=== Begin Enclosure ===
(* ===== verification/Promotion.v ===== *)
(** * Promotion through the golden gate (review/promotion.py, promotion_audit.py)

    [promote_to_approved] in the two halves around the gate: what it reads
    before, the gate itself (anything may happen to the library while it runs),
    and the decision after.  A refusal is a value, decision-only as the source
    requires.  Fixture discovery and path resolution are the file system's and
    stay parameters ([GoldenFS]); a path is a string in pathlib's form. *)
From S2P Require Import Prelude PyStr Budgets Contracts Skills EvalStore Library SkillGates Portfolio Lifecycle.
From Stdlib Require Import ZArith Lia.
Open Scope Z_scope.

Class GoldenFS := {
  fs_resolve : string → string;
  fs_exists : string → bool;
  discovered : SkillVersion → SkillVersion → list string;   (* predecessor, candidate: fixtures found under the golden root *)
  log_elsewhere : string → option LogFile                   (* a golden_set_ref read as a path *)
}.

Definition all_passed (results : list GoldenResult) : bool := negb (is_nil results) && forallb gr_passed results.
Inductive GateOutcome := gate_report (results : list GoldenResult) | gate_error.
(** [PromotionError]'s three attributes. *)
Record Refusal := mkRefusal { rf_kind : option RefusalKind; rf_failing_count : Z; rf_audit_ref : option string }.
Definition plain_refusal : Refusal := mkRefusal None 0 None.
Definition Sink : Type := AuditEntry → LB string.

(** promotion_audit.py: [OperatorAuditStore.record] and [read]; [fresh] is the
    hex of a new UUID; [None] when the database cannot be written. *)
Definition AuditSinkUnavailable : exn := PyError "AuditSinkUnavailable".
Definition operator_record (fresh : option string) : Sink := λ entry,
  match fresh with
  | None => raise AuditSinkUnavailable
  | Some hex =>
      let audit_ref := "pa-" +:+ hex in
      seen ← gets (λ w, bool_decide (audit_ref ∈ map fst (lb_audit w)));
      _ ← guard (negb seen) AuditSinkUnavailable;
      _ ← modify (λ w, w <| lb_audit := lb_audit w ++ [(audit_ref, entry)] |>);
      mret audit_ref
  end.
Definition operator_read (w : Library) (audit_ref : string) : option AuditEntry :=
  snd <$> find_first (λ r : string * AuditEntry, String.eqb r.1 audit_ref) (lb_audit w).

Section Promotion.
Context `{LE : LibraryEnv} `{GE : GateEnv} `{FS : GoldenFS} (now : datetime).

(** ** The predecessor and what it passed *)

Fixpoint approved_priors (ks : list (string * Z)) (v : SkillVersion) : LB (list Z) :=
  match ks with
  | [] => mret []
  | (id, n) :: ks' =>
      if negb (String.eqb id (sv_skill_id v)) || (sv_version v <=? n) then approved_priors ks' v
      else
        s ← or_missing (get_status id n);
        rest ← approved_priors ks' v;
        mret (match s with
              | Some s => if bool_decide (ss_lifecycle s = lc_approved) then n :: rest else rest
              | None => rest
              end)
  end.
Definition predecessor_version (v : SkillVersion) : LB (option SkillVersion) :=
  match sv_supersedes v with
  | Some m => or_missing (get_version (sv_skill_id v) m)
  | None =>
      ks ← gets list_versions;
      prior ← approved_priors ks v;
      match prior with
      | [] => mret None
      | m :: ms => p ← get_version (sv_skill_id v) (foldr Z.max m ms); mret (Some p)
      end
  end.
Definition log_name (id : string) (n : Z) : string := id +:+ "-v" +:+ pretty n +:+ ".json".
Definition passed_in (l : LogFile) : list string :=
  match l with
  | refusal_log _ _ _ => []
  | report_log rs => flat_map (λ r, if gr_passed r && negb (String.eqb (gr_golden_path r) "") then [gr_golden_path r] else []) rs
  end.
Definition _passed_dirs_from_log (golden_set_ref : option string) (id : string) (n : Z) (w : Library) : list string :=
  match lb_logs w !! log_name id n with
  | Some l => passed_in l
  | None =>
      match golden_set_ref with
      | Some r => if String.eqb r "" then [] else default [] (passed_in <$> log_elsewhere r)
      | None => []
      end
  end.
Definition path_key (p : string) : string := if fs_exists p then fs_resolve p else p.
Definition add_dir (dirs : list string) (p : string) : list string :=
  if bool_decide (path_key p ∈ map path_key dirs) then dirs else dirs ++ [p].
Definition _predecessor_golden_dirs (v : SkillVersion) : LB (list string) :=
  pred ← predecessor_version v;
  match pred with
  | None => mret []
  | Some pred =>
      s ← or_missing (get_status (sv_skill_id pred) (sv_version pred));
      logged ← gets (λ w, match s with
        | Some s => _passed_dirs_from_log (ce_golden_set_ref (ss_certification s)) (sv_skill_id pred) (sv_version pred) w
        | None => [] end);
      mret (foldl add_dir [] (logged ++ discovered pred v))
  end.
=== End Enclosure ===
Each line of the listing that holds the string "negb" counts once; state how many there are, with nothing added.

ANSWER BOX >> 4